The Mennonite Church in India (Bharatiya Mennonite Church in India ki Pratinidhi Sabha) is a Mennonite denomination of India. It has about 3,500 members. It has 19 congregations. Its bishop has his seat at the town of Dhamtari in Chhattisgarh. It is part of the Mennonite World Conference.

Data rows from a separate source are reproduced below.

Lemma buffer_wf_announce (y : BufferSystem) (k : nat) :
  buffer_wf y ->
  buffer_wf
    {| manager := store_pool (signal_update (manager_pool (manager y))) (manager y);
       requests := requests y; owed := k; unannounced := ∅ |}.
Proof.
  intros [Hc Hb Hr Hw]. constructor; simpl; try done.
  - intros t w rx Ht Hrx. apply watch_send_valid. by eapply Hr.
  - intros t w rx todo Ht Hf. left. apply watch_send_changed. eapply Hr; [exact Ht|].
    by destruct w as [|[]? []| | | |]; simplify_eq/=.
Qed.

Lemma buffer_wf_step (x y : BufferSystem) : buffer_wf x -> buffer_step x y -> buffer_wf y.
Proof.
  intros Hwf Hstep. pose proof Hwf as [Hc Hb Hr Hw].
  destruct Hstep as [y t Ht|y t Ht|y t rx todo best agent_id Ht|y t rx best m w k Ht Hop Hk
                    |y t m w Ht Hlt Hop|y t rx Ht|y t rx w Ht Hop|y t ph m w Ht Hbuf Hop
                    |y p placed k Hev Hk|y k Ho].
  - constructor; simpl; rewrite ?buffered_insert_fresh by done; simpl; try lia.
    + intros t' w' rx [[_ <-]|[_ ?]]%lookup_insert_Some Hrec; [done | by eapply Hr].
    + intros t' w' rx todo [[_ <-]|[_ ?]]%lookup_insert_Some Hf; [done | by eapply Hw].
  - apply (buffer_wf_put y t Arrived); try done; [simpl; lia|].
    rewrite (buffered_insert _ _ _ _ Ht). simpl. lia.
  - by apply buffer_wf_visit.
  - by eapply buffer_wf_scanned.
  - unfold wait_subscribe in Hop. simplify_eq. pose proof (buffered_nonneg (requests y)).
    apply (buffer_wf_put y t Accepted); try done.
    + simpl. rewrite Hc, i32_increment_small by (unfold i32_min, i32_max in *; lia). lia.
    + rewrite (buffered_insert _ _ _ _ Ht). simpl. lia.
    + intros rx [= <-]. apply watch_subscribe_valid.
  - apply (buffer_wf_put y t (Subscribed rx)); try done; [simpl; lia| | |].
    + rewrite (buffered_insert _ _ _ _ Ht). simpl. lia.
    + intros rx' [= <-]. by eapply Hr.
    + intros rx' todo [= <- <-]. right; right. apply exhausted_but_all.
  - unfold wait_wake in Hop.
    destruct (watch_has_changed (pool_update_tx (manager_pool (manager y))) rx); simplify_eq.
    apply (buffer_wf_put y t (Waiting rx)); try done; [simpl; lia| |].
    + rewrite (buffered_insert _ _ _ _ Ht). simpl. lia.
    + intros rx' [= <-]. apply watch_mark_seen_valid. by eapply Hr.
  - unfold wait_timeout in Hop. simplify_eq.
    pose proof (buffered_delete _ _ _ Ht) as Hdel. rewrite Hbuf in Hdel. simpl in Hdel.
    pose proof (buffered_nonneg (delete t (requests y))).
    apply (buffer_wf_put y t ph); try done.
    + rewrite Hbuf. simpl.
      rewrite i32_decrement_small by (unfold i32_min, i32_max in *; lia). lia.
    + rewrite (buffered_insert _ _ _ _ Ht), Hbuf. simpl. lia.
  - by apply buffer_wf_pool.
  - by apply buffer_wf_announce.
Qed.

Lemma buffer_initial_wf (limit : Z) : buffer_wf (buffer_initial limit).
Proof. constructor; simpl; try done; unfold buffered; rewrite ?map_filter_empty; by compute. Qed.

(** C5. Nobody waits while a slot is free: in every reachable state, with the
    visits of a search, the claims, the changes of the pool and their
    announcements interleaved in any order, a request that waits for an agent
    either has an announcement to see, and wakes up to look again; or a change
    still has its announcement to come, which wakes it; or every agent of the
    pool is busy, except controllers that took the place of another one under
    a taken id since the last announcement: such a registration is an error
    that replaces the controller and announces nothing.  The counter shown
    for the buffer is the number of requests in it. *)
Theorem no_lost_wakeup (limit : Z) (y : BufferSystem)
    (Hreach : rtc buffer_step (buffer_initial limit) y) :
  count (buffered_request_counter (manager y)) = buffered (requests y) /\
  forall t rx, requests y !! t = Some (Waiting rx) ->
    (exists w, wait_wake rx (manager y) = Some w) \/
    ((0 < owed y)%nat /\
     exists w, wait_wake rx (store_pool (signal_update (manager_pool (manager y))) (manager y))
               = Some w) \/
    forall loc a, pool_agent (manager_pool (manager y)) loc a -> has_capacity a ->
      loc ∈ unannounced y.
Proof.
  assert (Hwf : buffer_wf y)
    by (eapply rtc_invariant; [exact Hreach | apply buffer_initial_wf | apply buffer_wf_step]).
  split; [apply wf_count, Hwf|]. intros t rx Ht. unfold wait_wake.
  destruct (wf_waiting y Hwf t _ rx ∅ Ht eq_refl) as [->|[Ho|Hex]]; [left; eauto | right; left |].
  - split; [done|]. simpl.
    rewrite watch_send_changed by (by eapply (wf_receivers y Hwf t)). eauto.
  - right; right. intros loc a [[id Hid] Ha] Hcap.
    destruct (Hex id loc a Hid Ha Hcap); [done | set_solver].
Qed.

The Mennonite Church in India was established in 1897 by the missionaries from then Mennonite Board of Missions of Elkhart, Indiana USA.
Among the first Indian members of the church were seven men from Dhamtari. The church started its preaching ministry from Ama Bagicha. In 1910 the missionaries opened Dhamtari Christian hospital, Bathena followed by churches, schools, and mission hospitals in the nearby places.
The church celebrated its centenary year in October 2011 which was attended by 22 churches at a conference Dhamtari. The centenary celebration was held from 25 to 27 October 2011, and the jubilee function was celebrated on 30 October.

P.J. Malagar was the first Indian bishop followed by Bishop Javiour and Bishop S.S. Kunjam.

Executive Committee Bishop N. Ashawan currently holds the MCI conference as moderator. Deacon Vikal Pravin Rao is the secretary. Dr. SAtyendra Netam is the voice moderator, Deacon S.C. Khristy is the treasurer, Rev. Madhukant Masih, Rev. Santosh Masih, Rev. Thomas Paul, Dr. Neerja Netam, Dr. Pradeep Kumar Martin, Mr. Rajneesh Ram, Mr. Nilesh Bux are the executive members of the conference 2017–2019.